━━━ SUPPLIED DATA ━━━
(* ===== verification/UTree.v ===== *)
(** * Test programs as trees of system calls

    A process of a test program makes one system call after the other and goes on with
    the result; after a fork the parent and the child go on separately. [utree] has the
    system calls that user/usertests.c, user/grind.c and the smaller test programs make;
    where a test hands a system call an address instead of a string or a buffer of its own,
    the node is [UCall]. [uruns] is what one process can observe, as far as its table of
    descriptors is concerned. *)

From S2P Require Import Prelude Machine State KString User.

(** An argument of a system call: a number, a string, an address. *)
Inductive cval := CInt (z : Z) | CStr (s : list Z) | CPtr (a : Z).
Inductive ucall := C_open | C_unlink | C_link | C_exec | C_write | C_read | C_pipe.

Record ustat := Mk_ustat { us_ino : Z; us_size : Z }.

Inductive utree (A : Type) :=
  | URet (a : A)
  | UExit (st : Z)
  | UFork (k : Z → utree A)                              (** in the child with 0 *)
  | UWait (k : Z → Z → utree A)                          (** the pid and the status *)
  | UPipe (k : option (Z * Z) → utree A)                 (** the two descriptors *)
  | URead (fd n : Z) (k : Z → list Z → utree A)          (** the result and the bytes *)
  | UWrite (fd : Z) (bytes : list Z) (k : Z → utree A)
  | UClose (fd : Z) (k : Z → utree A)
  | UKill (pid : Z) (k : Z → utree A)
  | UExec (path : list Z) (argv : list (list Z)) (k : Z → utree A)
  | UOpen (path : list Z) (mode : Z) (k : Z → utree A)
  | UUnlink (path : list Z) (k : Z → utree A)
  | UFstat (fd : Z) (k : option ustat → utree A)
  | ULink (old new : list Z) (k : Z → utree A)
  | UMkdir (path : list Z) (k : Z → utree A)
  | UChdir (path : list Z) (k : Z → utree A)
  | UDup (fd : Z) (k : Z → utree A)
  | UGetpid (k : Z → utree A)
  | USbrk (n : Z) (k : Z → utree A)
  | USleep (n : Z) (k : Z → utree A)
  | USysinfo (k : option (Z * Z * Z) → utree A)          (** freemem, nproc, nopenfiles *)
  | UPrintf (fd : Z) (fmt : list Z) (args : list uarg) (k : utree A)
  | UCall (c : ucall) (args : list cval) (k : Z → utree A)
  | ULoad (a : Z) (k : Z → utree A)                      (** the byte at an address *)
  | UStore (a v : Z) (k : utree A)
  | UMalloc (n : Z) (k : Z → utree A)
  | UFree (a : Z) (k : utree A)
  | USpin.                                               (** runs on until it is killed *)
Arguments URet {A}. Arguments UExit {A}. Arguments UFork {A}. Arguments UWait {A}. Arguments UPipe {A}.
Arguments URead {A}. Arguments UWrite {A}. Arguments UClose {A}. Arguments UKill {A}. Arguments UExec {A}.
Arguments UOpen {A}. Arguments UUnlink {A}. Arguments UFstat {A}. Arguments ULink {A}. Arguments UMkdir {A}.
Arguments UChdir {A}. Arguments UDup {A}. Arguments UGetpid {A}. Arguments USbrk {A}. Arguments USleep {A}.
Arguments USysinfo {A}. Arguments UPrintf {A}. Arguments UCall {A}. Arguments ULoad {A}. Arguments UStore {A}.
Arguments UMalloc {A}. Arguments UFree {A}. Arguments USpin {A}.

Global Instance utree_ret : MRet utree := @URet.
Global Instance utree_bind : MBind utree := λ A B f,
  fix bind (t : utree A) : utree B :=
    match t with
    | URet a => f a
    | UExit st => UExit st
    | UFork k => UFork (λ r, bind (k r))
    | UWait k => UWait (λ r st, bind (k r st))
    | UPipe k => UPipe (λ r, bind (k r))
    | URead fd n k => URead fd n (λ r bs, bind (k r bs))
    | UWrite fd bs k => UWrite fd bs (λ r, bind (k r))
    | UClose fd k => UClose fd (λ r, bind (k r))
    | UKill pid k => UKill pid (λ r, bind (k r))
    | UExec p a k => UExec p a (λ r, bind (k r))
    | UOpen p m k => UOpen p m (λ r, bind (k r))
    | UUnlink p k => UUnlink p (λ r, bind (k r))
    | UFstat fd k => UFstat fd (λ r, bind (k r))
    | ULink p q k => ULink p q (λ r, bind (k r))
    | UMkdir p k => UMkdir p (λ r, bind (k r))
    | UChdir p k => UChdir p (λ r, bind (k r))
    | UDup fd k => UDup fd (λ r, bind (k r))
    | UGetpid k => UGetpid (λ r, bind (k r))
    | USbrk n k => USbrk n (λ r, bind (k r))
    | USleep n k => USleep n (λ r, bind (k r))
    | USysinfo k => USysinfo (λ r, bind (k r))
    | UPrintf fd fmt a k => UPrintf fd fmt a (bind k)
    | UCall c a k => UCall c a (λ r, bind (k r))
    | ULoad a k => ULoad a (λ r, bind (k r))
    | UStore a v k => UStore a v (bind k)
    | UMalloc n k => UMalloc n (λ r, bind (k r))
    | UFree a k => UFree a (bind k)
    | USpin => USpin
    end.

Definition t_fork : utree Z := UFork URet.
Definition t_wait : utree (Z * Z) := UWait (λ r st, URet (r, st)).
Definition t_pipe : utree (option (Z * Z)) := UPipe URet.
Definition t_read (fd n : Z) : utree (Z * list Z) := URead fd n (λ r bs, URet (r, bs)).
Definition t_write (fd : Z) (bytes : list Z) : utree Z := UWrite fd bytes URet.
Definition t_close (fd : Z) : utree Z := UClose fd URet.
Definition t_kill (pid : Z) : utree Z := UKill pid URet.
Definition t_exec (path : string) (argv : list string) : utree Z := UExec (bytes_of_string path) (bytes_of_string <$> argv) URet.
Definition t_open (path : string) (mode : Z) : utree Z := UOpen (bytes_of_string path) mode URet.
Definition t_unlink (path : string) : utree Z := UUnlink (bytes_of_string path) URet.
Definition t_fstat (fd : Z) : utree (option ustat) := UFstat fd URet.
Definition t_link (old new : string) : utree Z := ULink (bytes_of_string old) (bytes_of_string new) URet.
Definition t_mkdir (path : string) : utree Z := UMkdir (bytes_of_string path) URet.
Definition t_chdir (path : string) : utree Z := UChdir (bytes_of_string path) URet.
Definition t_dup (fd : Z) : utree Z := UDup fd URet.
Definition t_getpid : utree Z := UGetpid URet.
Definition t_sbrk (n : Z) : utree Z := USbrk n URet.
Definition t_sleep (n : Z) : utree Z := USleep n URet.
Definition t_sysinfo : utree (option (Z * Z * Z)) := USysinfo URet.
Definition t_printf (fd : Z) (fmt : list Z) (args : list uarg) : utree unit := UPrintf fd fmt args (URet tt).
Definition t_exit {A} (st : Z) : utree A := UExit st.
Definition t_call (c : ucall) (args : list cval) : utree Z := UCall c args URet.
Definition t_load (a : Z) : utree Z := ULoad a URet.
Definition t_store (a v : Z) : utree unit := UStore a v (URet tt).
Definition t_malloc (n : Z) : utree Z := UMalloc n URet.
Definition t_free (a : Z) : utree unit := UFree a (URet tt).

(** ** Descriptors

    [uruns fds t fds' a]: a process with the descriptors [fds] can run [t] to its end, with
    the result [a], and then has the descriptors [fds']. The kernel gives out descriptors
    that are not in use; any call may fail; the results of other calls are arbitrary. *)
Inductive uruns {A} : gset Z → utree A → gset Z → A → Prop :=
  | R_ret f a : uruns f (URet a) f a
  | R_fork f k r f' a : uruns f (k r) f' a → uruns f (UFork k) f' a
  | R_wait f k r st f' a : uruns f (k r st) f' a → uruns f (UWait k) f' a
  | R_pipe f k x y f' a : 0 ≤ x → 0 ≤ y → x ∉ f → y ∉ f → x ≠ y →
      uruns ({[ x; y ]} ∪ f) (k (Some (x, y))) f' a → uruns f (UPipe k) f' a
  | R_pipe_fail f k f' a : uruns f (k None) f' a → uruns f (UPipe k) f' a
  | R_read f fd n k r bs f' a : uruns f (k r bs) f' a → uruns f (URead fd n k) f' a
  | R_write f fd bs k r f' a : uruns f (k r) f' a → uruns f (UWrite fd bs k) f' a
  | R_close f fd k r f' a : uruns (f ∖ {[ fd ]}) (k r) f' a → uruns f (UClose fd k) f' a
  | R_kill f pid k r f' a : uruns f (k r) f' a → uruns f (UKill pid k) f' a
  | R_exec f p l k r f' a : uruns f (k r) f' a → uruns f (UExec p l k) f' a
  | R_open f p m k r f' a : 0 ≤ r → r ∉ f → uruns ({[ r ]} ∪ f) (k r) f' a → uruns f (UOpen p m k) f' a
  | R_open_fail f p m k r f' a : r < 0 → uruns f (k r) f' a → uruns f (UOpen p m k) f' a
  | R_unlink f p k r f' a : uruns f (k r) f' a → uruns f (UUnlink p k) f' a
  | R_fstat f fd k r f' a : uruns f (k r) f' a → uruns f (UFstat fd k) f' a
  | R_link f p q k r f' a : uruns f (k r) f' a → uruns f (ULink p q k) f' a
  | R_mkdir f p k r f' a : uruns f (k r) f' a → uruns f (UMkdir p k) f' a
  | R_chdir f p k r f' a : uruns f (k r) f' a → uruns f (UChdir p k) f' a
  | R_dup f fd k r f' a : 0 ≤ r → r ∉ f → fd ∈ f → uruns ({[ r ]} ∪ f) (k r) f' a → uruns f (UDup fd k) f' a
  | R_dup_fail f fd k r f' a : r < 0 → uruns f (k r) f' a → uruns f (UDup fd k) f' a
  | R_getpid f k r f' a : uruns f (k r) f' a → uruns f (UGetpid k) f' a
  | R_sbrk f n k r f' a : uruns f (k r) f' a → uruns f (USbrk n k) f' a
  | R_sleep f n k r f' a : uruns f (k r) f' a → uruns f (USleep n k) f' a
  | R_sysinfo f k r f' a : uruns f (k r) f' a → uruns f (USysinfo k) f' a
  | R_printf f fd fmt l k f' a : uruns f k f' a → uruns f (UPrintf fd fmt l k) f' a
  | R_call f c l k r f1 f' a : f ⊆ f1 → uruns f1 (k r) f' a → uruns f (UCall c l k) f' a
  | R_load f x k r f' a : uruns f (k r) f' a → uruns f (ULoad x k) f' a
  | R_store f x v k f' a : uruns f k f' a → uruns f (UStore x v k) f' a
  | R_malloc f n k r f' a : uruns f (k r) f' a → uruns f (UMalloc n k) f' a
  | R_free f x k f' a : uruns f k f' a → uruns f (UFree x k) f' a.

(** Running a sequence. *)
Lemma uruns_bind {A B} (t : utree A) (g : A → utree B) : ∀ f f' b,
  uruns f (t ≫= g) f' b → ∃ f1 a, uruns f t f1 a ∧ uruns f1 (g a) f' b.
Proof.
  induction t as [x|st|k IH|k IH|k IH|fd n k IH|fd bs k IH|fd k IH|pid k IH|p l k IH|p m k IH|p k IH|fd k IH|p q k IH|p k IH|p k IH|fd k IH
    |k IH|n k IH|n k IH|k IH|fd fmt l k IH|c l k IH|x k IH|x v k IH|n k IH|x k IH|]; intros f f' b Hr; cbn [mbind utree_bind] in Hr.
  1: by exists f, x; split; [constructor|].
  all: inversion_clear Hr; match goal with H' : uruns _ _ _ _ |- _ => apply IH in H' as (fe & ae & Ht & Hg) end; exists fe, ae; (split; [|exact Hg]).
  all: econstructor; [..|exact Ht]; done.
Qed.

(** What holds after every run, by recursion on the tree. *)
Fixpoint always {A} (t : utree A) (Q : gset Z → A → Prop) (f : gset Z) : Prop :=
  match t with
  | URet a => Q f a
  | UExit _ => True
  | UFork k | UWrite _ _ k | UKill _ k | UExec _ _ k | UUnlink _ k | ULink _ _ k | UMkdir _ k | UChdir _ k | UGetpid k | USbrk _ k | USleep _ k
  | ULoad _ k | UMalloc _ k =>
      ∀ r, always (k r) Q f
  | UWait k => ∀ r st, always (k r st) Q f
  | UPipe k => always (k None) Q f ∧
      ∀ x y, 0 ≤ x → 0 ≤ y → x ∉ f → y ∉ f → x ≠ y → always (k (Some (x, y))) Q ({[ x; y ]} ∪ f)
  | URead _ _ k => ∀ r bs, always (k r bs) Q f
  | UClose fd k => ∀ r, always (k r) Q (f ∖ {[ fd ]})
  | UOpen _ _ k => (∀ r, r < 0 → always (k r) Q f) ∧ ∀ r, 0 ≤ r → r ∉ f → always (k r) Q ({[ r ]} ∪ f)
  | UDup fd k => (∀ r, r < 0 → always (k r) Q f) ∧ ∀ r, 0 ≤ r → r ∉ f → fd ∈ f → always (k r) Q ({[ r ]} ∪ f)
  | UFstat _ k => ∀ r, always (k r) Q f
  | USysinfo k => ∀ r, always (k r) Q f
  | UPrintf _ _ _ k | UStore _ _ k | UFree _ k => always k Q f
  | UCall _ _ k => ∀ r f1, f ⊆ f1 → always (k r) Q f1
  | USpin => True
  end.

Lemma always_sound {A} (t : utree A) Q f f' a : always t Q f → uruns f t f' a → Q f' a.
Proof. intros H R. induction R; cbn [always] in H; try destruct H as [? H]; auto. Qed.

Lemma always_complete {A} (t : utree A) Q : ∀ f, (∀ f' a, uruns f t f' a → Q f' a) → always t Q f.
Proof.
  induction t as [x|st|k IH|k IH|k IH|fd n k IH|fd bs k IH|fd k IH|pid k IH|p l k IH|p m k IH|p k IH|fd k IH|p q k IH|p k IH|p k IH|fd k IH
    |k IH|n k IH|n k IH|k IH|fd fmt l k IH|c l k IH|x k IH|x v k IH|n k IH|x k IH|]; intros fs HQ; cbn [always].
  1: apply HQ; constructor.
  1,27: exact I.
  all: intros; try split; intros; apply IH; intros; apply HQ; eauto using uruns.
Qed.

Lemma uruns_seq {A B} (t : utree A) (g : A → utree B) f f1 f' a b :
  uruns f t f1 a → uruns f1 (g a) f' b → uruns f (t ≫= g) f' b.
Proof. intros R R'. induction R; cbn [mbind utree_bind]; eauto using uruns. Qed.

(** ** Control flow of the test programs *)

Definition t_when (b : bool) (t : utree unit) : utree unit := if b then t else mret tt.

(** A loop over the values of its counter. *)
Fixpoint t_each {X} (l : list X) (body : X → utree unit) : utree unit :=
  match l with [] => mret tt | x :: l' => body x;; t_each l' body end.
(** A loop that changes variables. *)
Fixpoint t_fold {X S} (l : list X) (body : S → X → utree S) (s : S) : utree S :=
  match l with [] => mret s | x :: l' => s ← body s x; t_fold l' body s end.
(** A loop with a break: [inr] ends it. *)
Fixpoint t_until {X S} (l : list X) (body : S → X → utree (S + S)) (s : S) : utree S :=
  match l with
  | [] => mret s
  | x :: l' => r ← body s x; match r with inl s => t_until l' body s | inr s => mret s end
  end.
(** A while loop; after [fuel] rounds the process is taken to run on. *)
Fixpoint t_loop {S A} (fuel : nat) (body : S → utree (S + A)) (s : S) : utree A :=
  match fuel with
  | O => USpin
  | Datatypes.S f => r ← body s; match r with inl s => t_loop f body s | inr a => mret a end
  end.
Definition t_forever {A} (fuel : nat) (body : utree unit) : utree A :=
  t_loop fuel (λ _ : unit, body;; mret (inl tt)) tt.

(** [for(z = a; z < b; z += st)] *)
Definition steps (a b st : Z) : list Z := (λ k, a + st * k) <$> zrange 0 (Z.to_nat ((b - a + st - 1) / st)).

(** [printf] of a line; a failed test prints and exits with 1. *)
Definition say (fmt : string) (args : list uarg) : utree unit := t_printf 1 (bytes_of_string fmt ++ [10]) args.
Definition says (fmt : string) (args : list uarg) : utree unit := t_printf 1 (bytes_of_string fmt) args.
Definition bad {A} (fmt : string) (args : list uarg) : utree A := say fmt args;; t_exit 1.
(** [if(b){ printf(...); exit(1); }] *)
Definition t_fail_if (b : bool) (fmt : string) (args : list uarg) : utree unit := if b then bad fmt args else mret tt.

(** The status that [wait] stores in a variable with the value [v]. *)
Definition t_wait_st (v : Z) : utree Z := w ← t_wait; mret (if fst w <? 0 then v else snd w).
(** [sbrk], as an address. *)
Definition t_brk (n : Z) : utree Z := a ← t_sbrk (s32 n); mret (u64 a).
Definition t_pipe_or (fail : utree (Z * Z)) : utree (Z * Z) := p ← t_pipe; match p with Some fds => mret fds | None => fail end.
(** A number of several bytes in memory. *)
Definition t_store_bytes (a : Z) (bs : list Z) : utree unit :=
  t_each (zip_with pair (zrange a (length bs)) bs) (λ e, t_store (fst e) (snd e)).
Definition t_load64 (a : Z) : utree Z := t_fold (zrange 0 8) (λ v i, b ← t_load (a + i); mret (v + Z.shiftl b (8 * i))) 0.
━━━
(WORK TO COMPLETE): An exact copy of the lines above between the line holding "all: inversion_clear Hr;" and the line holding "UExit _ => True", inclusive, is the whole answer.

(FINISHED EXERCISE):
  all: inversion_clear Hr; match goal with H' : uruns _ _ _ _ |- _ => apply IH in H' as (fe & ae & Ht & Hg) end; exists fe, ae; (split; [|exact Hg]).
  all: econstructor; [..|exact Ht]; done.
Qed.

(** What holds after every run, by recursion on the tree. *)
Fixpoint always {A} (t : utree A) (Q : gset Z → A → Prop) (f : gset Z) : Prop :=
  match t with
  | URet a => Q f a
  | UExit _ => True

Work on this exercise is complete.